Tiffany, director of special education, presented her department's vision for inclusive K–12 environments and set an academic target for the 25–26 school year: "80% of our target group students will make expected growth in reading," she said. Tiffany said the district added the Wilson reading program to expand its menu of research-based interventions and plans to extend math intervention training for special-education staff next year.

On equity, Tiffany reviewed the district's disproportionality ratio and said it has decreased slightly but the district's goal remains to be under 2 "in order to not be considered disproportionate." The team presented referral data showing 62% of referrals were for white students while white students account for 81% of enrollment; African American students represented about 15% of referrals despite representing roughly 1.7% of the district population, a disparity Tiffany said the MTSS (multilevel systems of support) work group will investigate further.
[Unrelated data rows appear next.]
(** The whole of the block at [p]. *)
Lemma take_exact st fr us N1 prevp sprev p n N2 : heap_inv st fr us →
  (base_addr, 0) :: fr = N1 ++ (prevp, sprev) :: (p, n) :: N2 → p ≠ base_addr →
  served st us n (p + HS) (set_freep prevp (set_mem <[prevp := Header (hd_addr N2 base_addr) sprev]> st)).
Proof.
  intros Hi HN Hp. pose proof (hi_gap _ _ _ Hi) as Hgap.
  assert (Hsz : ∀ b, b ∈ (base_addr, 0) :: fr → 0 <= b.2) by (intros b Hb; by apply (inv_sizes _ _ _ _ Hi)).
  pose proof (gap_NoDup _ Hgap Hsz) as Hnd. pose proof (hi_ring _ _ _ Hi) as Hl. rewrite HN in Hnd, Hl.
  assert (∃ F1, (base_addr, 0) :: F1 = N1 ++ [(prevp, sprev)] ∧ fr = F1 ++ (p, n) :: N2) as (F1 & HF1 & Hfr).
  { destruct N1 as [|b N1]; cbn [app] in HN; [injection HN as -> -> ->; by exists []|]. injection HN as <- ->.
    exists (N1 ++ [(prevp, sprev)]). by rewrite <- app_assoc. }
  assert (Hpf : (p, n) ∈ fr) by (rewrite Hfr; set_solver).
  assert (HN' : (base_addr, 0) :: F1 ++ N2 = N1 ++ (prevp, sprev) :: N2) by (rewrite (app_comm_cons F1), HF1, <- app_assoc; done).
  assert (Hpar : parted (um_brk st) (F1 ++ N2) (<[p := n]> us)).
  { apply parted_take; [rewrite <- Hfr; apply (hi_part _ _ _ Hi)|]. intros b. apply gap_apart. rewrite <- Hfr.
    by apply StronglySorted_cons in Hgap as [_ ?]. }
  rewrite fmap_app in Hnd. cbn [fmap list_fmap fst] in Hnd. apply list.NoDup_app in Hnd as (_ & Hnd1 & [Hnp HndN]%list.NoDup_cons).
  apply lseg_app in Hl as [Hl1 (Hl2 & Hl3 & Hl4)]. cbn [hd_addr] in Hl1.
  exists p, (F1 ++ N2). split_and!; [done|by apply (used_None st fr us (p, n) Hi); left| |].
  - split; cbn [um_mem um_freep um_brk um_limit set_mem set_freep]; [..|by apply (hi_base _ _ _ Hi)|by apply (hi_brk _ _ _ Hi)].
    + rewrite HN'. apply lseg_app. cbn [lseg hd_addr]. split_and!; [apply lseg_insert; [|done]|by rewrite lookup_insert_eq|apply lseg_insert; [set_solver|done]].
      intros Hin. apply (Hnd1 _ Hin). set_solver.
    + change (base_addr :: (F1 ++ N2).*1) with (((base_addr, 0) :: F1 ++ N2).*1). rewrite HN', fmap_app. cbn. set_solver.
    + rewrite HN', HN in *. apply StronglySorted_app in Hgap as (HA & HB & HC). rewrite !StronglySorted_cons, !list.Forall_cons in HC.
      apply StronglySorted_app_2; [intros x1 x2 H1 H2; apply HA; set_solver|done|]. apply StronglySorted_cons. naive_solver.
    + done.
    + intros a k [[<- <-]|[Hne Ha]]%lookup_insert_Some.
      * exists (hd_addr N2 base_addr). rewrite lookup_insert_ne by set_solver. done.
      * destruct (hi_hdr _ _ _ Hi _ _ Ha) as [y Hy]. exists y. rewrite lookup_insert_ne; [done|]. intros <-.
        pose proof (pt_used _ _ _ (hi_part _ _ _ Hi) _ _ Ha).
        by apply (node_not_used st fr us prevp sprev prevp k prevp Hi ltac:(rewrite HN; set_solver) Ha); arith.
    + intros x Hx Hm. rewrite lookup_insert_is_Some'. right. by apply (hi_dom _ _ _ Hi).
  - intros a k x Ha Hx. cbn. rewrite lookup_insert_ne; [done|]. intros <-.
    by apply (node_not_used st fr us prevp sprev a k prevp Hi ltac:(rewrite HN; set_solver) Ha).
Qed.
Tiffany described the MTSS work group — which includes student services staff, school psychologists, teachers and administrators — and said the group aims to produce a guidebook to make processes consistent across schools and to identify and correct bias in referral and identification practices.

The subcommittee also heard results from a parent focus group of about 35 parents of students with disabilities that produced a SWOT analysis. Strengths included strong communication, case managers and transition support; weaknesses included transportation challenges, transitions between grade levels, confusion about multiple technology platforms and the time required for federally regulated special-education evaluations. Tiffany said the district has formed a parent advisory group of six parents that has met three times and is coordinating with Middleton's parent group for ideas.

Recommendations the district plans to pursue include parent transition meetings (summer or early August), additional parent education on available resources, earlier case-manager assignments, quieter back-to-school events tailored to students with disabilities and virtual options to increase accessibility.

The chair opened the meeting with routine procedural items and the subcommittee approved the agenda by voice vote. The meeting concluded after the group approved a motion regarding future agendas and meeting scheduling.

The district did not report final spring assessment windows for reading at the time of the meeting; Tiffany said those results would be available after the district completes its third assessment window in early May.